技と技のぶつかり合いは互角。となると、この戦闘に終止符を打つことができる術は…。

 

「己の力という訳ですか…」

 

「こっちもそろそろ幕引きにしたいけどね…」

 

 ドゥームズギーツとゼインはお互い睨み合い、ベルトを操作して必殺態勢に移った。

 

『JUDGMENT BOOST TIME!』

 

 ドゥームズギーツを中心に青白い光が収束していき、背中の黄金の九尾がはためく。対するゼインも、空中に己の身を放ち、蹴りの姿勢を取ってドゥームズギーツへ肉薄した。

 

『ジャスティスパニッシュメント!』

 

『DOOMS GEATS VICTORY!』

 

 ゼインのライダーキックを打ち破るべく、創世の力を右拳に宿すドゥームズギーツ。

 衝突した拳と足は幾ばくもの波紋となって天界を貫き、神々の居場所であろうと滅ぼしてしまうのではないかと錯覚させる程。

 

「クッ…、これでも駄目ですか…」

 

「また振り出しか…」

 

 互角の威力に両者は弾かれ後退りする。次なる手を、しかしその思考を遮断する事態が発生する。

 

「あ、あれは⁉︎」

 

 戦いを静観していたエリスが驚きの声を漏らす。ドゥームズギーツとゼインの必殺技が交わったその場所に漆黒の物体が出現しているではないか。
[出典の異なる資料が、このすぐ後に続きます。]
Lemma say_same {A} enc1 enc2 lines env1 env2 (k1 k2 : res A) :
  (forall s, enc1 s = enc2 s) ->
  value k1 = value k2 -> trace k1 = trace k2 ->
  value (say enc1 lines env1 k1) = value (say enc2 lines env2 k2) /\
  trace (say enc1 lines env1 k1) = trace (say enc2 lines env2 k2).
Proof.
  intros Hext Hv Ht. induction lines as [| s rest [IHv IHt]]; cbn [say]; [by split |].
  rewrite <- Hext. destruct (enc1 s); [| by split].
  unfold after. cbn [value trace]. by rewrite IHv, IHt.
Qed.

Lemma codec_finish_same str h1 h2 cmd d env1 env2 o :
  (forall s, Codec.stdout_encodes h1 s = Codec.stdout_encodes h2 s) ->
  value (codec_finish str h1 cmd d env1 o) = value (codec_finish str h2 cmd d env2 o) /\
  trace (codec_finish str h1 cmd d env1 o) = trace (codec_finish str h2 cmd d env2 o).
Proof.
  intros Hext. destruct o as [rc [out err |] | name]; cbn [codec_finish]; try by split.
  destruct (rc =? 0); by apply say_same.
Qed.

Lemma codec_close_same h1 h2 env1 env2 v :
  (forall s, Codec.stdout_encodes h1 s = Codec.stdout_encodes h2 s) ->
  value (codec_close h1 env1 v) = value (codec_close h2 env2 v) /\
  trace (codec_close h1 env1 v) = trace (codec_close h2 env2 v).
Proof.
  intros Hext. destruct v as [[|] | e]; cbn [codec_close]; try by split.
  - by apply say_same.
  - by apply say_same.
Qed.

Section CodecAgreement.

Variable str : list string -> Z -> string.
Variables h1 h2 : Codec.Host.
Variables e1 e2 : gmap string string.

Hypothesis same_config : forall k, k ∈ config_names -> e1 !! k = e2 !! k.
Hypothesis same_files :
  forall p, p ∈ required_files.*1 -> Codec.os_path_exists h1 p = Codec.os_path_exists h2 p.
Hypothesis same_stdout :
  forall s, Codec.stdout_encodes h1 s = Codec.stdout_encodes h2 s.


Lemma codec_same_here files :
  files.*1 ⊆ required_files.*1 -> Forall (here h1) files -> Forall (here h2) files.
Proof.
  intros Hsub Hall. apply Forall_forall. intros [p d] Hin.
  rewrite Forall_forall in Hall. specialize (Hall _ Hin).
  unfold here in *. cbn in *. rewrite <- same_files; [exact Hall |].
  apply Hsub. apply list_elem_of_fmap. by exists (p, d).
Qed.

Lemma codec_flash_all_agree :
  let r1 := Codec.flash_all str h1 e1 in
  let r2 := Codec.flash_all str h2 e2 in
  (value r1 = value r2 /\ trace r1 = trace r2 /\ commands (trace r1) = []) \/
  (exists before after1 after2,
     trace r1 = before ++ SubprocessRun (command_of e1) :: after1 /\
     trace r2 = before ++ SubprocessRun (command_of e1) :: after2 /\
     commands before = [] /\ commands after1 = [] /\ commands after2 = [] /\
     (Codec.child h1 (command_of e1) = Codec.child h2 (command_of e1) ->
      after1 = after2 /\ value r1 = value r2)).
Proof.
  intros r1 r2. subst r1 r2.
  pose proof (same_command e1 e2 same_config) as Hcmd.
  assert (Hport : getenv e1 "ESPPORT" "" = getenv e2 "ESPPORT" "").
  { apply same_getenv; [exact same_config |]. unfold config_names. apply list_elem_of_here. }
  destruct (codec_flash_all_cases str h1 e1)
    as [(Hno & ->)
        | [(Hne & pre & p & d & post & Hsplit & Hpre & Hp & ->)
           | (Hne & Hall & ->)]].
  - left. rewrite Hport in Hno. rewrite (codec_flash_all_no_port str h2 e2 Hno).
    destruct (say_same (Codec.stdout_encodes h1) (Codec.stdout_encodes h2)
                missing_port_lines e1 e2 (Res (inl false) e1 []) (Res (inl false) e2 [])
                same_stdout eq_refl eq_refl) as [Hv Ht].
    split; [exact Hv |]. split; [exact Ht |].
    by destruct (say_commands (Codec.stdout_encodes h1) missing_port_lines e1
                   (Res (inl false) e1 [])) as [-> | (_ & ->)].
  - left. rewrite Hport in Hne.
    assert (Hpre2 : Forall (here h2) pre).
    { apply codec_same_here; [| exact Hpre]. rewrite Hsplit, fmap_app.
      intros x Hx. apply elem_of_app. by left. }
    assert (Hp2 : Codec.os_path_exists h2 p = false).
    { rewrite <- same_files; [exact Hp |]. rewrite Hsplit, fmap_app.
      apply elem_of_app. right. cbn. apply list_elem_of_here. }
    rewrite (codec_flash_all_missing str h2 e2 pre p d post Hne Hsplit Hpre2 Hp2).
    destruct (say_same (Codec.stdout_encodes h1) (Codec.stdout_encodes h2)
                (missing_file_lines p d) e1 e2
                (Res (inl false) e1 []) (Res (inl false) e2 [])
                same_stdout eq_refl eq_refl) as [Hv Ht].
    unfold after. cbn [value trace]. split; [exact Hv |]. split; [by rewrite Ht |].
    rewrite !commands_app, commands_probing. cbn [commands omap app].
    by destruct (say_commands (Codec.stdout_encodes h1) (missing_file_lines p d) e1
                   (Res (inl false) e1 [])) as [-> | (_ & ->)].
  - assert (Hall2 : Forall (here h2) required_files) by (by apply codec_same_here).
    rewrite Hport in Hne. rewrite (codec_flash_all_validated str h2 e2 Hne Hall2).
    rewrite <- Hcmd.
    set (lines := announce_lines (command_of e1) "Flashing all partitions").
    destruct (decide (Forall (fun s => Codec.stdout_encodes h1 s = true) lines))
      as [Ha | Ha].
    + right.
      assert (Ha2 : Forall (fun s => Codec.stdout_encodes h2 s = true) lines).
      { eapply Forall_impl; [exact Ha |]. intros s Hs. by rewrite <- same_stdout. }
      rewrite (say_encodes _ _ _ _ Ha), (say_encodes _ _ _ _ Ha2).
      unfold after. cbn [value trace].
      exists ((PathExists <$> required_files.*1) ++ (Print <$> lines)).
      do 2 eexists.
      split; [by rewrite <- app_assoc |]. split; [by rewrite <- app_assoc |].
      split; [by rewrite commands_app, commands_probing, commands_prints |].
      split; [apply prints_no_commands, codec_finish_prints |].
      split; [apply prints_no_commands, codec_finish_prints |].
      intros ->.
      destruct (codec_finish_same str h1 h2 (command_of e1) "Flashing all partitions"
                  e1 e2 (Codec.child h2 (command_of e1)) same_stdout) as [Hv Ht].
      by split.
    + left.
      match goal with
      | |- context [say (Codec.stdout_encodes h1) lines e1 ?k1] =>
          match goal with
          | |- context [say (Codec.stdout_encodes h2) lines e2 ?k2] =>
              set (K1 := k1); set (K2 := k2);
              destruct (say_cut _ _ lines e1 e2 K1 K2 same_stdout Ha) as (Ht & Hv1 & Hv2);
              pose proof (say_stops _ lines e1 K1 Ha) as (_ & _ & Hc & _)
          end
      end.
      unfold after. cbn [value trace].
      split; [by rewrite Hv1, Hv2 |]. split; [by rewrite Ht |].
      by rewrite commands_app, commands_probing, Hc.
Qed.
 ブラックホール紛い、黒渦とでもいうべきか。創世の力と人間の想像を超えた人工知能の力のぶつかり合いは、天界の時空にまで歪みを生み出す程だったのだ。

 

「ラーニング完了。あれはどうやら下界に通じているゲートでもあるようですね。

丁度いい、天界の粛清は後回しです。まずは下界の悪意を駆逐するとしましょう」

 

 黒渦の解析を終え、ゼインはその中へ姿を消してゆく。このままでは下界にゼインが降臨し、惨事は免れない。ゼインの実力からして、錬太郎達が戦いを挑むのは無謀もいいところである。

 

「エリス様、俺が奴を追います。始末書はその後手伝いますので!」

 

「わ、わかりました!お気をつけて!」

 

 エリスもとい天界に別れを告げると、ゼインを追ってドゥームズギーツも黒渦の中へと飛び込んだ。

 

「絶対に下界を、カズマ達に危害を与える訳にはいかない!」




なんかやっとカズめぐっぽい描写した気がします。43話もかかっちゃいました、反省しています…。

さて、仮面大佐様の白狐に祝福をの主人公、湊翔が遂に動き出しました。
対するは仮面ライダーゼイン!
一応湊翔はジャマアウェに相当する出来事を経過した1000年後の方なので、ドゥームズに変身しております。

次回は下界での話、あの見通す悪魔が現れます。
遅くなりましたが、ゆんゆんお誕生日おめでとうございます。